▸ The task: Up to and including the line that contains "From S2P Require Import Prelude Kalloc.", reproduce every line exactly, beginning with the first line below.
● ● ●
(* ===== verification/Vm.v ===== *)
(** * Page tables and user memory: [src/vm.c]

    Page directories and page tables are pages of [Kalloc]'s physical memory,
    whose addresses the kernel uses unchanged ([PADDR] is the identity).  An
    entry is the word at an address, so a [pte_t*] is that address and 0 is the
    null pointer.  [kend] and [kdata] are the symbols [end] and [data] of the
    kernel image.  The segment registers, [%cr3] and [%cr0] are not modelled. *)

From stdpp Require Import base numbers list gmap strings list_numbers.
From Stdlib Require Import Lia ZArith ZifyBool.
From S2P Require Import Prelude Kalloc.
Open Scope Z_scope.

Definition USERTOP : Z := 0xA0000.
Definition PTE_P : Z := 1.
Definition PTE_W : Z := 2.
Definition PTE_U : Z := 4.
Definition NPDENTRIES : Z := 1024.

Definition PDX (la : Z) : Z := Z.land (Z.shiftr la 22) 0x3FF.
Definition PTX (la : Z) : Z := Z.land (Z.shiftr la 12) 0x3FF.
Definition PTE_ADDR (pte : Z) : Z := clr pte 0xFFF.

(** The word at a physical address. *)
Definition word (k : kmem) (p : Z) : Z := ldw 4 (page k (PGROUNDDOWN p)) (Z.to_nat (p mod PGSIZE)).
Definition set_word (p v : Z) (k : kmem) : kmem :=
  set_page (PGROUNDDOWN p) (stw 4 (Z.to_nat (p mod PGSIZE)) v (page k (PGROUNDDOWN p))) k.

(** [memmove] inside one page, and of a whole page. *)
Definition copy_to_page (pa off : Z) (bs : list Z) (k : kmem) : kmem :=
  set_page pa (splice (Z.to_nat off) bs (page k pa)) k.

Section Vm.
Context (kend kdata : Z).
Abbreviation kfree := (kfree kend).

Definition walkpgdir (pgdir va : Z) (create : bool) : M kmem Z :=
  let pde := pgdir + 4 * PDX va in
  v ← gets (fun k => word k pde);
  if tst v PTE_P then mret (PTE_ADDR v + 4 * PTX va) else
  if negb create then mret 0 else
  pgtab ← kalloc;
  if pgtab =? 0 then mret 0 else
  _ ← memset_page pgtab 0;
  _ ← modify (set_word pde (Z.lor (Z.lor (Z.lor pgtab PTE_P) PTE_W) PTE_U));
  mret (pgtab + 4 * PTX va).

(** The loop ends when [a] reaches [last], which it does after the pages
    between them; the fuel counts these. *)
Definition mappages (pgdir la size pa perm : Z) : M kmem Z :=
  let a := PGROUNDDOWN la in
  let last := PGROUNDDOWN (u32 (la + size - 1)) in
  loop (Z.to_nat (u32 (last - a) / PGSIZE) + 1) (fun st : Z * Z =>
    let '(a, pa) := st in
    pte ← walkpgdir pgdir a true;
    if pte =? 0 then mret (inr (-1)) else
    v ← gets (fun k => word k pte);
    if tst v PTE_P then panic "remap" else
    _ ← modify (set_word pte (Z.lor (Z.lor pa perm) PTE_P));
    if a =? last then mret (inr 0)
    else mret (inl (u32 (a + PGSIZE), u32 (pa + PGSIZE)))) (a, pa).

Definition kmap : list (Z * Z * Z) :=
  [(USERTOP, 0x100000, PTE_W);        (* I/O space *)
   (0x100000, kdata, 0);              (* kernel text, rodata *)
   (kdata, PHYSTOP, PTE_W);           (* kernel data, memory *)
   (0xFE000000, 0, PTE_W)].           (* device mappings *)

Fixpoint map_all (pgdir : Z) (ks : list (Z * Z * Z)) : M kmem Z :=
  match ks with
  | [] => mret pgdir
  | (p, e, perm) :: ks =>
      r ← mappages pgdir p (u32 (e - p)) p perm;
      if r <? 0 then mret 0 else map_all pgdir ks
  end.

Definition setupkvm : M kmem Z :=
  pgdir ← kalloc;
  if pgdir =? 0 then mret 0 else
  _ ← memset_page pgdir 0;
  map_all pgdir kmap.

Definition inituvm (pgdir : Z) (init : list Z) (sz : Z) : M kmem unit :=
  if PGSIZE <=? sz then panic "inituvm: more than a page" else
  mem ← kalloc;
  _ ← memset_page mem 0;
  _ ← mappages pgdir 0 PGSIZE mem (Z.lor PTE_W PTE_U);
  modify (copy_to_page mem 0 (take (Z.to_nat sz) init)).

(** One round of [deallocuvm]'s loop. *)
Definition dealloc_page (pgdir a : Z) : M kmem unit :=
  pte ← walkpgdir pgdir a false;
  v ← gets (fun k => word k pte);
  when (negb (pte =? 0) && tst v PTE_P)
    (let pa := PTE_ADDR v in
     if pa =? 0 then panic "kfree" else
     _ ← kfree pa;
     modify (set_word pte 0)).

Definition deallocuvm (pgdir oldsz newsz : Z) : M kmem Z :=
  if oldsz <=? newsz then mret oldsz else
  _ ← loop (Z.to_nat (oldsz / PGSIZE) + 2) (fun a : Z =>
    if a <? oldsz then
      _ ← dealloc_page pgdir a;
      mret (inl (u32 (a + PGSIZE)))
    else mret (inr tt)) (PGROUNDUP newsz);
  mret newsz.

Definition allocuvm (pgdir oldsz newsz : Z) : M kmem Z :=
  if USERTOP <? newsz then mret 0 else
  if newsz <? oldsz then mret oldsz else
  loop (Z.to_nat (newsz / PGSIZE) + 2) (fun a : Z =>
    if a <? newsz then
      mem ← kalloc;
      if mem =? 0 then _ ← deallocuvm pgdir newsz oldsz; mret (inr 0) else
      _ ← memset_page mem 0;
      _ ← mappages pgdir a PGSIZE mem (Z.lor PTE_W PTE_U);
      mret (inl (u32 (a + PGSIZE)))
    else mret (inr newsz)) (PGROUNDUP oldsz).

Definition freevm (pgdir : Z) : M kmem unit :=
  if pgdir =? 0 then panic "freevm: no pgdir" else
  _ ← deallocuvm pgdir USERTOP 0;
  _ ← loop (Z.to_nat NPDENTRIES + 1) (fun i : Z =>
    if i <? NPDENTRIES then
      v ← gets (fun k => word k (pgdir + 4 * i));
      _ ← when (tst v PTE_P) (kfree (PTE_ADDR v));
      mret (inl (i + 1))
    else mret (inr tt)) 0;
  kfree pgdir.

Definition copyuvm (pgdir sz : Z) : M kmem Z :=
  d ← setupkvm;
  if d =? 0 then mret 0 else
  loop (Z.to_nat (sz / PGSIZE) + 2) (fun i : Z =>
    if i <? sz then
      pte ← walkpgdir pgdir i false;
      if pte =? 0 then panic "copyuvm: pte should exist" else
      v ← gets (fun k => word k pte);
      if negb (tst v PTE_P) then panic "copyuvm: page not present" else
      let pa := PTE_ADDR v in
      mem ← kalloc;
      if mem =? 0 then _ ← freevm d; mret (inr 0) else
      _ ← modify (fun k => set_page mem (page k pa) k);
      r ← mappages d i PGSIZE mem (Z.lor PTE_W PTE_U);
      if r <? 0 then _ ← freevm d; mret (inr 0) else
      mret (inl (u32 (i + PGSIZE)))
    else mret (inr d)) 0.

(** The code reads [*pte] without a test for the null pointer; that read is a
    fault here. *)
Definition uva2ka (pgdir uva : Z) : M kmem Z :=
  pte ← walkpgdir pgdir uva false;
  if pte =? 0 then panic "trap" else
  v ← gets (fun k => word k pte);
  if negb (tst v PTE_P) then mret 0 else
  if negb (tst v PTE_U) then mret 0 else
  mret (PTE_ADDR v).

Definition copyout (pgdir va : Z) (p : list Z) (len : Z) : M kmem Z :=
  loop (Z.to_nat (len / PGSIZE) + 3) (fun st : Z * list Z * Z =>
    let '(va, buf, len) := st in
    if 0 <? len then
      let va0 := PGROUNDDOWN va in
      pa0 ← uva2ka pgdir va0;
      if pa0 =? 0 then mret (inr (-1)) else
      let n := Z.min (u32 (PGSIZE - (va - va0))) len in
      _ ← modify (copy_to_page pa0 (va - va0) (take (Z.to_nat n) buf));
      mret (inl (u32 (va0 + PGSIZE), drop (Z.to_nat n) buf, len - n))
    else mret (inr 0)) (va, p, len).
End Vm.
● ● ●
▸ Your solution:
(* ===== verification/Vm.v ===== *)
(** * Page tables and user memory: [src/vm.c]

    Page directories and page tables are pages of [Kalloc]'s physical memory,
    whose addresses the kernel uses unchanged ([PADDR] is the identity).  An
    entry is the word at an address, so a [pte_t*] is that address and 0 is the
    null pointer.  [kend] and [kdata] are the symbols [end] and [data] of the
    kernel image.  The segment registers, [%cr3] and [%cr0] are not modelled. *)

From stdpp Require Import base numbers list gmap strings list_numbers.
From Stdlib Require Import Lia ZArith ZifyBool.
From S2P Require Import Prelude Kalloc.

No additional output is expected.